By Jack Mayne

“I will never forget that day, Sept. 11, 2001,” SeaTac City Councilmember Joel Wachtel said during the last moments of the Sept. 10 Council meeting. Wachtel was a New Yorker then.

“I was working in my office in Connecticut and one of the staff yelled out, ‘a plane just hit the World Trade Center.’ I was very involved in my job and thought ‘It’s just a small plane, some new pilot trying to fly between the towers.’ Twenty of so minutes later, that same employee yelled, ‘Oh, my God, another plane just hit the Trade Center.’ It was then that I began to fear this was not an accident.”

He said he turned on news and found that two commercial planes had hit the giant towers.

“The damage was catastrophic.”

He said he tried to call his wife in New York but all lines were busy. He called his daughter in San Francisco and learned of the catastrophic crashes. His wife’s employer sent the staff home and his wife went to the usual pickup stop at the George Washington Bridge bus terminal and Wachtel said he got into his car and drove to the bus terminal. Police were closing the bridge in and out of Manhattan.

“The view from the bridge was surreal. Those towers were visible and miles of smoke went north to Westchester and beyond. Without more warning, moments later, both towers collapsed. I will never forget that sight.”

He went past many who were shocked and crying to the apartment of a daughter to spend the night.

The catastrophe started “a process that we did not realize was happening. We distanced ourselves from the city. My wife soon quit her job and we stopped going into the city for entertainment and restaurants over the new few years.
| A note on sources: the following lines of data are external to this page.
(** X13: an identifier that is absent or empty is refused before anything
    is looked up: [edit] (in the form of a POST, in the query of a GET) and
    [delete] redirect to the list view, flash "Invalid book ID." as an
    error and leave the session alone, also when the storage layer would
    find a row for the empty text. *)
Theorem missing_id_is_refused pk (req : Request) (s : Session.t) (ok : bool) :
  let refused :=
    {| response := redirect (url_for Home);
       flashed := [("Invalid book ID.", "error")];
       session := s |} in
  (method req = POST ->
   get "id" (form req) = None \/ get "id" (form req) = Some "" ->
   App.edit pk req s ok = refused)
  /\ (method req = GET ->
      get "id" (args req) = None \/ get "id" (args req) = Some "" ->
      App.edit pk req s ok = refused)
  /\ (get "id" (form req) = None \/ get "id" (form req) = Some "" ->
      App.delete pk req s ok = refused).
Proof.
  intros refused. repeat split.
  - intros Hm [Hid|Hid]; unfold App.edit; now rewrite Hm, Hid.
  - intros Hm [Hid|Hid]; unfold App.edit; now rewrite Hm, Hid.
  - intros [Hid|Hid]; unfold App.delete; now rewrite Hid.
Qed.

Lemma missing_id_is_refused_witness :
  App.edit (fun _ => Some 1) (edit_form "" "7") (Session.start {[1 := dune]}) true
  = {| response := redirect "/";
       flashed := [("Invalid book ID.", "error")];
       session := Session.start {[1 := dune]} |}
  /\ App.delete (fun _ => Some 1) (post "/delete" []) (Session.start {[1 := dune]})
       true
     = {| response := redirect "/";
          flashed := [("Invalid book ID.", "error")];
          session := Session.start {[1 := dune]} |}.
Proof.
  split.
  - apply (proj1 (missing_id_is_refused (fun _ => Some 1) (edit_form "" "7")
                    (Session.start {[1 := dune]}) true));
      [reflexivity | right; reflexivity].
  - apply (proj2 (proj2 (missing_id_is_refused (fun _ => Some 1) (post "/delete" [])
                           (Session.start {[1 := dune]}) true))).
    left. reflexivity.
Defined.

(** X14: when the commit raises, each view rolls back and reports a general
    error, and the table is as before. [add] (fields in order, title free)
    shows the add form again; [edit] (row found, rating accepted by the
    bounds test) and [delete] (row found) redirect to the list view. *)
Theorem failed_commit_is_rolled_back pk (req : Request) (tbl : gmap Z Row) :
  let failed (r : Response) (message : string) :=
    {| response := r; flashed := [(message, "error")];
       session := Session.start tbl |} in
  (forall x,
     method req = POST ->
     PyStr.strip (default "" (get "title" (form req))) <> "" ->
     PyStr.strip (default "" (get "author" (form req))) <> "" ->
     PyFloat.float (PyStr.strip (default "" (get "rating" (form req)))) = Some x ->
     out_of_bounds x = false ->
     (forall k r, tbl !! k = Some r ->
        row_title r <> PyStr.strip (default "" (get "title" (form req)))) ->
     App.add req (Session.start tbl) false
     = failed (render_template "add.html" NoContext)
         "An error occurred while adding the book.")
  /\ (forall book_id k r x,
        method req = POST ->
        get "id" (form req) = Some book_id ->
        PyStr.truthy book_id = true ->
        resolves pk book_id tbl k r ->
        PyFloat.float (PyStr.strip (default "" (get "rating" (form req)))) = Some x ->
        out_of_bounds x = false ->
        App.edit pk req (Session.start tbl) false
        = failed (redirect (url_for Home))
            "An error occurred while updating the rating.")
  /\ (forall book_id k r,
        get "id" (form req) = Some book_id ->
        PyStr.truthy book_id = true ->
        resolves pk book_id tbl k r ->
        App.delete pk req (Session.start tbl) false
        = failed (redirect (url_for Home))
            "An error occurred while deleting the book.").
Proof.
  intros failed. split; [|split].
  - intros x Hm Ht Ha Hx Hb Hfree.
    assert (Hr : PyStr.strip (default "" (get "rating" (form req))) <> "")
      by (intros E; now rewrite E in Hx).
    destruct (add_validation_order req tbl false Hm) as [_ Hchecks].
    destruct (Hchecks Ht Ha Hr) as [_ Hnum].
    destruct (Hnum x Hx) as [_ Hbounds].
    destruct (Hbounds Hb) as [_ Hnew].
    exact (Hnew Hfree).
  - intros book_id k r x Hm Hid Htruthy Hres Hx Hb.
    rewrite (edit_post_resolved pk req tbl false book_id k r Hm Hid Htruthy Hres).
    cbv zeta. rewrite Hx, Hb.
    assert (negb (PyStr.truthy (PyStr.strip (default "" (get "rating" (form req)))))
            = false) as ->; [|reflexivity].
    destruct (PyStr.strip _); [discriminate Hx | reflexivity].
  - intros book_id k r Hid Htruthy Hres.
    now rewrite (delete_resolved pk req tbl false book_id k r).
Qed.
Lemma blank_search_short_circuits_witness :
  blank (JStr (utf8 [32; 194; 160; 9; 227; 128; 128; 32]%nat)) /\
  AniRatio.search None 0 (fun _ => Rejects (error "FetchError" "down"))
    (JStr (utf8 [32; 194; 160; 9; 227; 128; 128; 32]%nat)) AniRatio.boot
    = (Ok (mkResponse 200 (JObj [("results", JArr [])])), AniRatio.boot) /\
  GogoProxy.search (fun _ => Throw (error "Error" "missing"))
    (fun _ => Rejects (error "FetchError" "down")) JUndef
    GogoProxy.boot = (Ok (mkResponse 200 (JArr [])), GogoProxy.boot).
Proof.
  assert (Hin : forall w, existsb (String.eqb w) white_space = true -> In w white_space).
  { intros w H. apply existsb_exists in H as (x & Hx & Heq).
    apply String.eqb_eq in Heq. now subst. }
  assert (Hb : blank (JStr (utf8 [32; 194; 160; 9; 227; 128; 128; 32]%nat))).
  { cbn [blank].
    apply (ws_more (utf8 [32]%nat)); [now apply Hin|].
    apply (ws_more (utf8 [194; 160]%nat)); [now apply Hin|].
    apply (ws_more (utf8 [9]%nat)); [now apply Hin|].
    apply (ws_more (utf8 [227; 128; 128]%nat)); [now apply Hin|].
    apply (ws_more (utf8 [32]%nat) ""); [now apply Hin|].
    constructor. }
  split; [exact Hb|]. split.
  - apply (proj1 (blank_search_short_circuits _ Hb)).
  - apply (proj2 (blank_search_short_circuits JUndef Logic.I)).
Defined.

(** ** The normalizers *)

Lemma get_ok (x : JsVal) (k : string) : nullish x = false -> get x k = Ok (prop x k).
Proof. intros H. unfold get. now rewrite H. Qed.

Lemma or_res_ok (a b : JsVal) : (Ok a <||> Ok b) = Ok (a || b)%js.
Proof. unfold or_res, Js.or. now destruct (truthy a). Qed.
“New York changed tremendously after the attack,” Wachtel told the SeaTac Council. “Security appeared everywhere. The many carefree and wonderful events that happened in the city, the Macy fireworks, on New Year’s eve, watching the crystal ball drop and the Village Halloween parade were now flooded with police and security personnel imposing rules meant to protect in case of another attack.

“New York was no longer the carefree playground for people to come and visit,” said Wachtel. “New York had become a target. During the Sept. 11th attack 2,977 were killed, excluding the 19 hijackers and more than 6,000 others were injured.”

He said that 412 of the killed were emergency workers of New York City who responded to the World Trade Center disaster. Thousands later developed cancer from the toxic fumes produced in the tragedy.

“This incident in American history is undoubtedly one of the greatest tragedies to befall this great country” because of the “hatred for these United States. Do not let this memory die or have no meaning. The lesson it teaches is very important,” said Wachtel to the SeaTac Council.

“Our way of life is fragile and we must protect it. God bless the United States of America.”